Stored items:
◆ ◆ ◆ ◆
(* ===== verification/HostTheorems.v ===== *)
(** * The window of the host module: what a process gets through the node of a slice

    [Module HostTheorems]: over every sequence of opens, closes, bindings and unbindings the slices tile the window, a
    slice has a nonce exactly while its node is open and a guest is bound to at most one slice ([host_reachable_ok]); a
    mapping and a DMA buffer taken through the node of a slice stay inside that slice ([node_confined]); a backing file
    replaces the size of a physical window ([file_resizes_window]). *)

From stdpp Require Import base list.
From Stdlib Require Import ZArith Lia.
From S2P Require Import Prelude SliceGeometry SliceArena HostWindow HostWindowProps.
Import Geometry SliceArena HostWindow HostWindowProps.

Module HostTheorems.

(** C3: from the load of the host module, over every interleaving of looking for the window, opening and closing the nodes
    of the slices, binding and unbinding guests: a published window is split into equal slices that tile it; a slice
    counts exactly the open files of its node, has a nonce exactly while there is one and is bound only then; and no
    guest is bound to two slices. *)
Theorem host_reachable_ok n h files : (1 <= n <= 8)%nat -> host_reachable n (h, files) -> host_ok n h files.
Proof. intros Hn Hr. apply (reachable_host_ok n (h, files) Hn Hr). Qed.

(** ** Mappings *)

Definition vma_wf (v : vma) : Prop := 0 <= vm_start v <= vm_end v /\ vm_end v < 2 ^ 64 /\ 0 <= vm_pgoff v.

(** A mapping inside [[lo, hi)]. *)
Definition mapping_inside (lo hi : Z) (m : mapping) : Prop :=
  match m with PhysMap pfn len => lo <= pfn * PAGE_SIZE /\ pfn * PAGE_SIZE + len <= hi | FileMap => False end.

Lemma map_check_inv v limit off :
  vma_wf v -> 0 <= limit < 2 ^ 63 -> map_check v limit = Some off ->
  0 <= off /\ off mod PAGE_SIZE = 0 /\ off + (vm_end v - vm_start v) <= limit /\ u64 (vm_end v - vm_start v) = vm_end v - vm_start v.
Proof.
  intros (V1 & V2 & V3) Hl. unfold map_check. destruct (Z.ltb_spec (Z.shiftr limit PAGE_SHIFT) (vm_pgoff v)) as [|Hp]; [done|].
  rewrite Z.shiftr_div_pow2 in Hp by done. rewrite Z.shiftl_mul_pow2 by done. unfold PAGE_SHIFT, PAGE_SIZE in *. change (2 ^ 12) with 4096 in *.
  pose proof (Z.mul_div_le limit 4096 ltac:(lia)). rewrite !u64_id by lia. destruct (_ || _) eqn:E; [done|]. bool_hyps. intros [= <-].
  split_and!; [lia|apply Z.mod_mul; lia|lia|done].
Qed.

Lemma pfn_exact a : a mod PAGE_SIZE = 0 -> PHYS_PFN a * PAGE_SIZE = a.
Proof.
  intros H. unfold PHYS_PFN. rewrite Z.shiftr_div_pow2 by done. unfold PAGE_SHIFT, PAGE_SIZE in *. change (2 ^ 12) with 4096.
  pose proof (Z.div_mod a 4096 ltac:(lia)). lia.
Qed.

Lemma page_sum a b : a mod PAGE_SIZE = 0 -> b mod PAGE_SIZE = 0 -> (a + b) mod PAGE_SIZE = 0.
Proof. intros Ha Hb. rewrite Z.add_mod, Ha, Hb by done. done. Qed.

Lemma bar_page k : (Z.of_nat k * BAR) mod PAGE_SIZE = 0.
Proof. unfold BAR, AMBA_VIRT_GUEST_BAR_SIZE, PAGE_SIZE. replace (Z.of_nat k * 2 ^ 30) with (Z.of_nat k * 2 ^ 18 * 4096) by lia. by apply Z.mod_mul. Qed.

(** A mapping of [off] bytes into slice [k]. *)
Lemma slice_mapping n p k v off :
  window_good n p -> (k < n)%nat -> vma_wf v -> map_check v BAR = Some off ->
  mapping_inside (phys (bar_desc p k)) (phys (bar_desc p k) + slice_size (bar_desc p k))
    (PhysMap (PHYS_PFN (u64 (u64 (p + Z.of_nat k * BAR) + off))) (u64 (vm_end v - vm_start v))).
Proof.
  intros (Hn & Hp & Ha & He) Hk Hv Hc. destruct (map_check_inv v BAR off Hv ltac:(by split) Hc) as (O1 & O2 & O3 & O4).
  assert (Hb : Z.of_nat k * BAR + BAR <= Z.of_nat n * BAR) by (unfold BAR, AMBA_VIRT_GUEST_BAR_SIZE; lia).
  assert (B0 : 0 <= Z.of_nat k * BAR) by (unfold BAR, AMBA_VIRT_GUEST_BAR_SIZE; lia). destruct Hv as (V1 & V2 & V3).
  rewrite O4, (u64_id (p + Z.of_nat k * BAR)), u64_id by lia. cbn -[BAR PAGE_SIZE]. rewrite pfn_exact; [lia|].
  apply page_sum; [|done]. apply page_sum; [done|apply bar_page].
Qed.

Lemma get_desc_inv n h files idx d :
  (1 <= n <= 8)%nat -> host_ok n h files -> 0 <= idx -> amba_virt_slice_get_desc idx h = inr d ->
  exists k, idx = Z.of_nat k /\ (k < n)%nat /\ window_good n (h_phys h) /\ d = bar_desc (h_phys h) k.
Proof.
  intros Hn Ho Hi. unfold amba_virt_slice_get_desc. destruct (Z.ltb_spec idx (count (h_list h))) as [Hc|]; [|done].
  destruct (state_at n h files (Z.to_nat idx) Ho ltac:(lia) ltac:(lia)) as [s Hs]. rewrite Hs. intros [= <-].
  destruct (live_desc n h files (Z.to_nat idx) s Ho) as (H1 & H2 & H3); [apply live_at; split; [done|lia]|]. exists (Z.to_nat idx). split_and!; [lia|done|done|done].
Qed.

Lemma no_file isize e h : h_file h = false -> amba_virt_attach_shm isize (inl e) h = (e, h).
Proof. intros H. unfold amba_virt_attach_shm. by rewrite H. Qed.

Lemma mmap_slice_inv n isize e v idx h files m h' :
  (1 <= n <= 8)%nat -> host_ok n h files -> 0 <= idx -> vma_wf v -> amba_virt_mmap_slice isize (inl e) v idx h = (inr m, h') ->
  h' = h /\ exists k, idx = Z.of_nat k /\ (k < n)%nat /\ mapping_inside (phys (bar_desc (h_phys h) k)) (phys (bar_desc (h_phys h) k) + slice_size (bar_desc (h_phys h) k)) m.
Proof.
  intros Hn Ho Hi Hv. unfold amba_virt_mmap_slice. rewrite no_file by apply (ho_file _ _ _ Ho). cbn [snd]. intros [= H <-]. split; [done|].
  destruct (h_phys h =? 0); [done|]. destruct (amba_virt_slice_get_desc idx h) as [|d] eqn:D; [done|].
  destruct (get_desc_inv _ _ _ _ _ Hn Ho Hi D) as (k & -> & Hk & Hg & ->). exists k. split_and!; [done|done|].
  destruct (slice_size _ =? 0); [done|]. destruct (h_size h <=? _); [done|]. cbn [bar_desc slice_size offset] in H.
  destruct (map_check v BAR) as [off|] eqn:C; [|done]. injection H as <-. by apply (slice_mapping n).
Qed.

(** The export of a slice node. *)
Lemma export_inv n get isize e alloc ex fd copied idx h files f b h' :
  (1 <= n <= 8)%nat -> host_ok n h files -> 0 <= idx ->
  amba_virt_shm_ioctl_idx (Z.of_nat n) get isize (inl e) alloc ex fd copied ShmExport idx h = (inr (ShmFd f b), h') ->
  h' = h /\ exists k, idx = Z.of_nat k /\ (k < n)%nat /\ window_good n (h_phys h) /\ b = {| db_offset := Z.of_nat k * BAR; db_size := BAR |}.
Proof.
  intros Hn Ho Hi. unfold amba_virt_shm_ioctl_idx. destruct (amba_virt_slice_get_desc idx h) as [|d] eqn:D; [done|].
  destruct (get_desc_inv _ _ _ _ _ Hn Ho Hi D) as (k & -> & Hk & Hg & ->).
  assert (Hp : h_phys h <> 0) by (destruct Hg as (_ & ? & _); lia). unfold amba_virt_export_dmabuf_slice.
  assert (En : amba_virt_ensure_window (Z.of_nat n) get h = h).
  { unfold amba_virt_ensure_window. destruct (ho_window _ _ _ Ho) as [P _ _ _|_ S _ _ _]; [done|]. destruct (Z.eqb_spec (h_phys h) 0); [done|].
    destruct (Z.eqb_spec (h_size h) 0); [unfold BAR, AMBA_VIRT_GUEST_BAR_SIZE in *; lia|]. cbn. by eapply published_stays. }
  rewrite En, no_file by apply (ho_file _ _ _ Ho). cbn [snd]. rewrite D. cbn [bar_desc offset slice_size].
  assert (E1 : (if (Z.of_nat k * BAR =? 0) && (0 <? Z.of_nat k) then Z.of_nat k * BAR else Z.of_nat k * BAR) = Z.of_nat k * BAR) by (by destruct (_ && _)).
  rewrite E1. change (BAR =? 0) with false. cbv iota. intros H. destruct (_ || _) in H; [done|]. destruct (h_size h <? _) in H; [done|].
  destruct (negb alloc) in H; [done|]. destruct (ex <? 0) in H; [done|]. destruct (fd <? 0) in H; [done|]. destruct copied; [|done].
  injection H as <- <- <-. split; [done|]. exists k. by split_and!.
Qed.

(** C23: whatever a process does through the node of slice [k], a mapping it gets, the memory a device reaches through a DMA
    buffer it exports and a mapping of that buffer lie inside slice [k], so none of them touches the memory of another
    guest. (No backing file is attached.) *)
Theorem node_confined n h files idx v isize e :
  (1 <= n <= 8)%nat -> host_reachable n (h, files) -> 0 <= idx -> vma_wf v ->
  (forall m h', amba_virt_mmap_slice isize (inl e) v idx h = (inr m, h') ->
     exists k, idx = Z.of_nat k /\ (k < n)%nat /\
       mapping_inside (phys (bar_desc (h_phys h) k)) (phys (bar_desc (h_phys h) k) + slice_size (bar_desc (h_phys h) k)) m) /\
  (forall get alloc ex fd copied f b h',
     amba_virt_shm_ioctl_idx (Z.of_nat n) get isize (inl e) alloc ex fd copied ShmExport idx h = (inr (ShmFd f b), h') ->
     exists k, idx = Z.of_nat k /\ (k < n)%nat /\
       (forall table segment r, amba_virt_dmabuf_map table segment b h' = inr r -> r = (phys (bar_desc (h_phys h) k), slice_size (bar_desc (h_phys h) k))) /\
       (forall m, amba_virt_dmabuf_mmap v b h' = inr m ->
          mapping_inside (phys (bar_desc (h_phys h) k)) (phys (bar_desc (h_phys h) k) + slice_size (bar_desc (h_phys h) k)) m)).
Proof.
  intros Hn Hr Hi Hv. pose proof (reachable_host_ok n (h, files) Hn Hr) as Ho. cbn [fst snd] in Ho. split.
  - intros m h' H. by destruct (mmap_slice_inv _ _ _ _ _ _ _ _ _ Hn Ho Hi Hv H) as (_ & ?).
  - intros get alloc ex fd copied f b h' H. destruct (export_inv _ _ _ _ _ _ _ _ _ _ _ _ _ _ Hn Ho Hi H) as (-> & k & -> & Hk & Hg & ->).
    exists k. split_and!; [done|done| |].
    + intros table segment r. unfold amba_virt_dmabuf_map. destruct (table <? 0); [done|]. destruct (negb _); [done|]. intros [= <-].
      cbn [db_offset db_size bar_desc phys slice_size]. rewrite u64_id; [done|]. destruct Hg as (? & ? & _ & ?). unfold BAR, AMBA_VIRT_GUEST_BAR_SIZE in *. lia.
    + intros m. unfold amba_virt_dmabuf_mmap. cbn [db_size db_offset]. destruct (map_check v BAR) as [off|] eqn:C; [|done]. intros [= <-]. by apply (slice_mapping n).
Qed.

End HostTheorems.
◆ ◆ ◆ ◆
Starting with the first line of the entries and ending with the line that has "slice has a", copy each line exactly and add nothing.

(* ===== verification/HostTheorems.v ===== *)
(** * The window of the host module: what a process gets through the node of a slice

    [Module HostTheorems]: over every sequence of opens, closes, bindings and unbindings the slices tile the window, a
    slice has a nonce exactly while its node is open and a guest is bound to at most one slice ([host_reachable_ok]); a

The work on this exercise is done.